А тем временем работа над пьесой в Независимом театре идёт полным ходом. Роль Фомы Стрижа (Илья Судаков) Габриа поручил Анне Мигицко, которая создаёт на сцене карикатурный, комический образ «режиссёра будущего»: её герой в рыжем парике и круглых очках прославляет Театральный Октябрь, а в пластическом рисунке легко угадываются элементы биомеханики. Взявшись за постановку пьесы Максудова, Фома избавляется и от кремовых штор, и от изразцовых печей… Вместо них на поворотном круге появляются тёмно-зелёные стены дома Турбиных, большой стол посередине. Поначалу Стриж молчаливо присутствует на репетициях, увлечённо следит за игрой артистов, направляя их и подсказывая. Но по мере развития событий он незаметно исчезает, и репетиции «Чёрного снега» Максудова вырастают в полноценный эпизод из «Дней Турбиных» Булгакова. Второй акт начинает продолжительная сцена застолья: разрыв снарядов заглушается протяжным «Я помню чудное мгновенье…», доносящимся из патефона, вдалеке слышны выстрелы, а в доме – перезвон столовых приборов. Герои словно пытаются спрятаться от ада, происходящего за стенами дома, и не сбегают, как Тальберг (Евгений Филатов). Его жена – стройная, вытянутая, как струна, Елена Лауры Пицхелаури отличается от него твёрдостью и прямолинейностью, которые удивительно гармонируют с внешним изяществом. Нам не покажут воплощения всей пьесы, да и Габриа не ставил такой цели. Выбранный отрывок демонстрирует, как в тяжёлые времена люди делятся на тех, кто бежит, и тех, кто сохраняет мужество остаться и продолжить бороться, не ведая исхода борьбы. В авторский текст режиссёр не вносит существенных изменений, но при этом явственно ощущается современное и наиболее острое его звучание.
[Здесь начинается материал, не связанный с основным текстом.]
(** ** Teoremas sobre [transformar_datos] *)

(** C1. Con las dos tablas presentes y edades numéricas, la transformación
    devuelve un reporte cuyos problemas ["edad_invalida"] son, en orden, lo
    que aporta cada mascota: nada si su edad está en [0, 30] y exactamente un
    problema si está fuera, con tabla ["mascotas"], el ["id"] del registro (o
    su índice posicional si no tiene esa clave), la edad como valor actual y
    el mensaje con la edad y el rango. *)
Theorem regla_de_edades (ahora : string) (datos : datos_t)
    (mascotas adopciones : list registro) :
  buscar "mascotas" datos = Some mascotas →
  buscar "adopciones" datos = Some adopciones →
  edades_comparables mascotas →
  ∃ (reporte : reporte_t) (aportes : list (list problema)),
    transformar_datos ahora datos = Ok (datos, reporte) ∧
    filter (λ p, tipo p = "edad_invalida") (problemas reporte) = mjoin aportes ∧
    length aportes = length mascotas ∧
    ∀ (i : nat) (m : registro) (z : Z),
      mascotas !! i = Some m →
      Py.como_int (get m "edad" (VInt 0)) = Some z →
      (0 ≤ z ≤ 30 → aportes !! i = Some []) ∧
      (¬ (0 ≤ z ≤ 30) →
         aportes !! i =
           Some [ {| tipo := "edad_invalida";
                     tabla := "mascotas";
                     id := default (VInt (Z.of_nat i)) (buscar "id" m);
                     valor_actual := Some (VInt z);
                     mensaje := "Edad " +:+ pretty z +:+ " fuera de rango (0-30)" |} ]).
Proof.
  intros Hm Ha Hc. eexists _, (aportes_edad 0 mascotas).
  split; [by apply transformar_datos_ok|]. simpl. split_and!.
  - apply filtro_edad; [apply aportes_edad_tipo|apply aportes_relacion_tipo].
  - apply aportes_edad_length.
  - intros i m z Hi Hz. rewrite (aportes_edad_lookup _ _ _ _ Hi).
    unfold fuera_de_rango. rewrite Hz. split.
    + intros [H0 H30]. apply Z.leb_le in H0, H30. by rewrite H0, H30.
    + intros Hfuera.
      assert ((0 <=? z) && (z <=? 30) = false) as ->.
      { apply not_true_is_false. intros [?%Z.leb_le ?%Z.leb_le]%andb_true_iff. lia. }
      simpl. unfold problema_edad, get at 1. simpl.
      destruct (get m "edad" (VInt 0)) as [|b|z'| |]; simplify_eq/=; [|done].
      destruct b; lia.
Qed.

Lemma regla_de_edades_testigo :
  ∃ (reporte : reporte_t) (aportes : list (list problema)),
    transformar_datos "2024-05-01T10:00:00"
      [("mascotas", [[("id", VInt 1); ("edad", VInt 35)]; [("edad", VInt (-2))];
                     [("id", VInt 3); ("edad", VInt 30)]; [("id", VInt 4)]]);
       ("adopciones", [])] =
      Ok ([("mascotas", [[("id", VInt 1); ("edad", VInt 35)]; [("edad", VInt (-2))];
                         [("id", VInt 3); ("edad", VInt 30)]; [("id", VInt 4)]]);
           ("adopciones", [])], reporte) ∧
    filter (λ p, tipo p = "edad_invalida") (problemas reporte) = mjoin aportes ∧
    aportes !! 1%nat =
      Some [ {| tipo := "edad_invalida"; tabla := "mascotas"; id := VInt 1;
                valor_actual := Some (VInt (-2));
                mensaje := "Edad -2 fuera de rango (0-30)" |} ] ∧
    aportes !! 2%nat = Some [] ∧ aportes !! 3%nat = Some [].
Proof.
  destruct (regla_de_edades "2024-05-01T10:00:00"
              [("mascotas", [[("id", VInt 1); ("edad", VInt 35)]; [("edad", VInt (-2))];
                             [("id", VInt 3); ("edad", VInt 30)]; [("id", VInt 4)]]);
               ("adopciones", [])]
              [[("id", VInt 1); ("edad", VInt 35)]; [("edad", VInt (-2))];
               [("id", VInt 3); ("edad", VInt 30)]; [("id", VInt 4)]] [])
    as (reporte & aportes & Hok & Hf & _ & Hap).
  - reflexivity.
  - reflexivity.
  - repeat constructor; by eexists.
  - exists reporte, aportes. split_and!; [done|done| | |].
    + apply (Hap 1%nat [("edad", VInt (-2))] (-2)); [done|done|lia].
    + apply (Hap 2%nat [("id", VInt 3); ("edad", VInt 30)] 30); [done|done|lia].
    + apply (Hap 3%nat [("id", VInt 4)] 0); [done|done|lia].
Defined.

(** C3. Con las dos tablas presentes y edades numéricas, los problemas
    ["relacion_invalida"] del reporte son, en orden, lo que aporta cada
    adopción: nada si su ["mascota_id"] coincide con el ["id"] (no nulo) de
    alguna mascota, y exactamente un problema si no coincide con ninguno, con
    tabla ["adopciones"], el ["id"] de la adopción y el mensaje que nombra la
    referencia. *)
Theorem regla_de_relaciones (ahora : string) (datos : datos_t)
    (mascotas adopciones : list registro) :
  buscar "mascotas" datos = Some mascotas →
  buscar "adopciones" datos = Some adopciones →
  edades_comparables mascotas →
  ∃ (reporte : reporte_t) (aportes : list (list problema)),
    transformar_datos ahora datos = Ok (datos, reporte) ∧
    filter (λ p, tipo p = "relacion_invalida") (problemas reporte) = mjoin aportes ∧
    Forall2 (λ (a : registro) (ap : list problema),
               let ref := get a "mascota_id" VNone in
               (coincide ref mascotas → ap = []) ∧
               (¬ coincide ref mascotas →
                  ap = [ {| tipo := "relacion_invalida";
                            tabla := "adopciones";
                            id := get a "id" VNone;
                            valor_actual := None;
                            mensaje := "Mascota " +:+ Py.str ref +:+ " no existe" |} ]))
            adopciones aportes.
Proof.
  intros Hm Ha Hc.
  eexists _, (aporte_relacion (ids_mascotas mascotas) <$> adopciones).
  split; [by apply transformar_datos_ok|]. simpl. split.
  - apply filtro_relacion; [apply aportes_edad_tipo|apply aportes_relacion_tipo].
  - apply Forall2_fmap_r, Forall_Forall2_diag, Forall_forall. intros a _. simpl.
    unfold aporte_relacion.
    destruct (Py.pertenece _ _) eqn:Hp.
    + split; [done|]. intros Hn. destruct Hn. by apply pertenece_coincide.
    + split; [|done]. intros Hco%pertenece_coincide. congruence.
Qed.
«Театральный роман» завершается сценой встречи уже не Максудова, но Булгакова с Генеральным секретарём, которого играет Михаил Боярский. Усевшись за столом Турбиных, он ведёт с писателем почти приятельскую беседу, но давление авторитета заставляет Булгакова ссутулиться и оторопеть. Именно к нему Генеральный секретарь обращает слова, в 1929 году написанные Сталиным Биллю-Белоцерковскому: «Если даже такие люди, как Турбины, вынуждены сложить оружие и покориться воле народа, признав своё дело окончательно проигранным, — значит, большевики непобедимы», — а потом, пытливо вглядываясь в отчаявшегося и обессиленного писателя, как бы добивая его, спрашивает: «Верно?»
Согласие и признание Булгакова — Деля своей вынужденной подчинённости прозвучит в ответе и станет финалом. Однако далее следует своеобразный постскриптум, в котором зрителю сообщается, что «Театральный роман» остался незаконченным и создатели спектакля не станут противоречить воле автора и тоже оставят открытый финал. Реплика эта противоречива и не очень нужна, так как до неё в режиссёрском высказывании была поставлена совершенно внятная точка.